The constraint: naive surge causes oscillation: surge goes up, riders stop requesting, surge drops, riders flood back, surge spikes again. We chose per-cell surge with EMA smoothing (not global surge, not instantaneous per-cell) because per-cell isolates geographic demand while EMA dampens the oscillation cycle.

“Without surge pricing, riders wait 30+ minutes and most give up.”

Trade-off: we accepted a 2-3 minute delay in surge response in exchange for stable pricing. The formula: compute ride requests per H3 cell over the last 5 minutes, divide by available drivers in that cell.

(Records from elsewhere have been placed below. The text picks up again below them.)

(* ===== verification/TagsCompat.v ===== *)
(** * YAFFS1 tags on the spare area: [yaffs_tagscompat.c]

    The eight tag bytes with their own error-correcting code, and the reading and
    writing of chunks on drivers that only know data and spare.  The static
    buffer [spareFF] is a constant here; the [NOTYET] code is not compiled. *)
From S2P Require Import Prelude Monad Ecc Tags Device.

(** [yaffs_countBitsTable] and [yaffs_CountBits] *)
Definition yaffs_countBitsTable : list Z := [
  0; 1; 1; 2; 1; 2; 2; 3; 1; 2; 2; 3; 2; 3; 3; 4;
  1; 2; 2; 3; 2; 3; 3; 4; 2; 3; 3; 4; 3; 4; 4; 5;
  1; 2; 2; 3; 2; 3; 3; 4; 2; 3; 3; 4; 3; 4; 4; 5;
  2; 3; 3; 4; 3; 4; 4; 5; 3; 4; 4; 5; 4; 5; 5; 6;
  1; 2; 2; 3; 2; 3; 3; 4; 2; 3; 3; 4; 3; 4; 4; 5;
  2; 3; 3; 4; 3; 4; 4; 5; 3; 4; 4; 5; 4; 5; 5; 6;
  2; 3; 3; 4; 3; 4; 4; 5; 3; 4; 4; 5; 4; 5; 5; 6;
  3; 4; 4; 5; 4; 5; 5; 6; 4; 5; 5; 6; 5; 6; 6; 7;
  1; 2; 2; 3; 2; 3; 3; 4; 2; 3; 3; 4; 3; 4; 4; 5;
  2; 3; 3; 4; 3; 4; 4; 5; 3; 4; 4; 5; 4; 5; 5; 6;
  2; 3; 3; 4; 3; 4; 4; 5; 3; 4; 4; 5; 4; 5; 5; 6;
  3; 4; 4; 5; 4; 5; 5; 6; 4; 5; 5; 6; 5; 6; 6; 7;
  2; 3; 3; 4; 3; 4; 4; 5; 3; 4; 4; 5; 4; 5; 5; 6;
  3; 4; 4; 5; 4; 5; 5; 6; 4; 5; 5; 6; 5; 6; 6; 7;
  3; 4; 4; 5; 4; 5; 5; 6; 4; 5; 5; 6; 5; 6; 6; 7;
  4; 5; 5; 6; 5; 6; 6; 7; 5; 6; 6; 7; 6; 7; 7; 8 ].

Definition yaffs_CountBits (x : Z) : Z := nth (Z.to_nat x) yaffs_countBitsTable 0.

(** ** Tags and their bytes *)

(** [yaffs_Tags]: bit-fields of 20, 2, 10, 18, 12 and 2 bits. *)
Record Tags1 := MkTags1 {
  t1_chunkId : Z;
  t1_serialNumber : Z;
  t1_byteCount : Z;
  t1_objectId : Z;
  t1_ecc : Z;
  t1_unusedStuff : Z
}.

(** [yaffs_TagsUnion]: the bit-fields fill two little-endian words from the low bit up. *)
Definition tags_word (t : Tags1) : Z :=
  Z.lor (t1_chunkId t) (Z.shiftl
    (Z.lor (t1_serialNumber t) (Z.shiftl
      (Z.lor (t1_byteCount t) (Z.shiftl
        (Z.lor (t1_objectId t) (Z.shiftl
          (Z.lor (t1_ecc t) (Z.shiftl (t1_unusedStuff t) 12)) 18)) 10)) 2)) 20).
Definition tags_of_word (w : Z) : Tags1 :=
  MkTags1 (wrap 20 w) (wrap 2 (Z.shiftr w 20)) (wrap 10 (Z.shiftr w 22))
    (wrap 18 (Z.shiftr w 32)) (wrap 12 (Z.shiftr w 50)) (wrap 2 (Z.shiftr w 62)).
Definition asBytes (t : Tags1) : list Z := le_bytes 8 (tags_word t).
Definition asTags (b : list Z) : Tags1 := tags_of_word (le_value b).
Definition set_ecc (ecc : Z) (t : Tags1) : Tags1 :=
  MkTags1 (t1_chunkId t) (t1_serialNumber t) (t1_byteCount t) (t1_objectId t) (wrap 12 ecc)
    (t1_unusedStuff t).

(** The body of the double loop of [yaffs_CalcTagsECC]. *)
Definition tags_ecc_bit (b : Z) (st : Z * Z) (j : Z) : Z * Z :=
  let bit := fst st + 1 in
  (bit, if hasbits b j then Z.lxor (snd st) bit else snd st).
Definition tags_ecc_byte (st : Z * Z) (b : Z) : Z * Z :=
  fold_left (tags_ecc_bit b) [1; 2; 4; 8; 16; 32; 64; 128] st.

Definition yaffs_CalcTagsECC (t : Tags1) : Tags1 :=
  let t := set_ecc 0 t in
  set_ecc (snd (fold_left tags_ecc_byte (asBytes t) (0, 0))) t.

(** [b[ecc / 8] ^= (1 << (ecc & 7))] on the bytes of the tags. *)
Definition flip_tags_bit (p : Z) (t : Tags1) : Tags1 :=
  asTags (alter (fun b => u8 (Z.lxor b (Z.shiftl 1 (Z.land p 7)))) (Z.to_nat (p / 8)) (asBytes t)).

(** [yaffs_CheckECCOnTags]: the result, and the tags as it leaves them. *)
Definition yaffs_CheckECCOnTags (t : Tags1) : Z * Tags1 :=
  let ecc := t1_ecc t in
  let t := yaffs_CalcTagsECC t in
  let ecc := Z.lxor ecc (t1_ecc t) in
  if ztrue ecc && (ecc <=? 64) then
    let ecc := ecc - 1 in
    (1, yaffs_CalcTagsECC (flip_tags_bit ecc t))
  else if ztrue ecc then (-1, t)
  else (0, t).

(** ** The spare area *)

(** [yaffs_CalcECC]: the codes of the two halves of 512 bytes of data. *)
Definition yaffs_CalcECC (data : list Z) (sp : Spare) : Spare :=
  MkSpare (tagByte0 sp) (tagByte1 sp) (tagByte2 sp) (tagByte3 sp) (pageStatus sp)
    (spare_blockStatus sp) (tagByte4 sp) (tagByte5 sp)
    (yaffs_ECCCalculate (take 256 data))
    (tagByte6 sp) (tagByte7 sp)
    (yaffs_ECCCalculate (take 256 (drop 256 data))).

Definition spare_tag_bytes (sp : Spare) : list Z :=
  [tagByte0 sp; tagByte1 sp; tagByte2 sp; tagByte3 sp;
   tagByte4 sp; tagByte5 sp; tagByte6 sp; tagByte7 sp].

(** [yaffs_LoadTagsIntoSpare] *)
Definition yaffs_LoadTagsIntoSpare (sp : Spare) (t : Tags1) : Spare :=
  let b i := nth i (asBytes (yaffs_CalcTagsECC t)) 0 in
  MkSpare (b 0%nat) (b 1%nat) (b 2%nat) (b 3%nat) (pageStatus sp) (spare_blockStatus sp)
    (b 4%nat) (b 5%nat) (spare_ecc1 sp) (b 6%nat) (b 7%nat) (spare_ecc2 sp).

(** [yaffs_SpareInitialise], also the value of [spareFF]. *)
Definition yaffs_SpareInitialise : Spare :=
  MkSpare 255 255 255 255 255 255 255 255 (Ecc3 255 255 255) 255 255 (Ecc3 255 255 255).

#[export] Instance ecc3_eq_dec : EqDecision ecc3.
Proof. solve_decision. Defined.
#[export] Instance Spare_eq_dec : EqDecision Spare.
Proof. solve_decision. Defined.

Definition set_pageStatus (v : Z) (sp : Spare) : Spare :=
  MkSpare (tagByte0 sp) (tagByte1 sp) (tagByte2 sp) (tagByte3 sp) v (spare_blockStatus sp)
    (tagByte4 sp) (tagByte5 sp) (spare_ecc1 sp) (tagByte6 sp) (tagByte7 sp) (spare_ecc2 sp).
Definition set_blockStatus (v : Z) (sp : Spare) : Spare :=
  MkSpare (tagByte0 sp) (tagByte1 sp) (tagByte2 sp) (tagByte3 sp) (pageStatus sp) v
    (tagByte4 sp) (tagByte5 sp) (spare_ecc1 sp) (tagByte6 sp) (tagByte7 sp) (spare_ecc2 sp).
Definition set_eccs (e1 e2 : ecc3) (sp : Spare) : Spare :=
  MkSpare (tagByte0 sp) (tagByte1 sp) (tagByte2 sp) (tagByte3 sp) (pageStatus sp)
    (spare_blockStatus sp) (tagByte4 sp) (tagByte5 sp) e1 (tagByte6 sp) (tagByte7 sp) e2.

Section compat.
Context {N : Type} {nd : NandDriver N} (cfg : Config).
Local Abbreviation St := (State N).

Definition yaffs_HandleReadDataError (chunkInNAND : Z) : M St unit :=
  set_block_info cfg (Z.quot chunkInNAND (nChunksPerBlock cfg))
    (fun bi => bi <| needsRetiring := true |>).

Definition yaffs_GetTagsFromSpare (sp : Spare) : M St Tags1 :=
  let '(result, t) := yaffs_CheckECCOnTags (asTags (spare_tag_bytes sp)) in
  _ ← (if 0 <? result then modS (fun s => s <| tagsEccFixed ::= Z.succ |>)
       else when (result <? 0) (modS (fun s => s <| tagsEccUnfixed ::= Z.succ |>)));
  mret t.

Definition yaffs_WriteChunkToNAND (chunkInNAND : Z) (data : option (list Z)) (sp : Spare)
    : M St Z :=
  if chunkInNAND <? startBlock cfg * nChunksPerBlock cfg then mret YAFFS_FAIL
  else
    _ ← modS (fun s => s <| nPageWrites ::= Z.succ |>);
    on_nand (drv_writeChunk chunkInNAND data sp).

(** Counting one correction result. *)
Definition count_ecc (result : Z) : M St unit :=
  if 0 <? result then modS (fun s => s <| eccFixed ::= Z.succ |>)
  else when (result <? 0) (modS (fun s => s <| eccUnfixed ::= Z.succ |>)).

Definition ecc_result_of_two (r1 r2 : Z) : ECCResult :=
  if (r1 <? 0) || (r2 <? 0) then ECC_RESULT_UNFIXED
  else if (0 <? r1) || (0 <? r2) then ECC_RESULT_FIXED
  else ECC_RESULT_NO_ERROR.

(** The software correction of a page: results and corrected data and spare.  Data
    shorter than two halves would be read past its end. *)
Definition correct_page (data : list Z) (sp : Spare) : option (Z * Z * list Z * Spare) :=
  if Z.of_nat (length data) <? 512 then None else
  let d1 := take 256 data in
  let '(r1, d1, e1) := yaffs_ECCCorrect d1 (spare_ecc1 sp) (yaffs_ECCCalculate d1) in
  let d2 := take 256 (drop 256 data) in
  let '(r2, d2, e2) := yaffs_ECCCorrect d2 (spare_ecc2 sp) (yaffs_ECCCalculate d2) in
  Some (r1, r2, d1 ++ d2 ++ drop 512 data, set_eccs e1 e2 sp).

If the ratio exceeds 2:1, apply a multiplier:

\text{surge} = \min(\text{ratio} \times 0.5, 5.0)

. A 4:1 demand-to-supply ratio means a 2.0x surge.

We smooth with an Exponential Moving Average:

\text{EMA}_t = \alpha \times \text{ratio}_t + (1 - \alpha) \times \text{EMA}_{t-1}

with

\alpha = 0.3

. This dampens oscillation while still responding to genuine demand shifts.

Surge computation runs as a batch job every 60 seconds per cell. At 500K H3 cells covering active cities, that is 500K computations per minute.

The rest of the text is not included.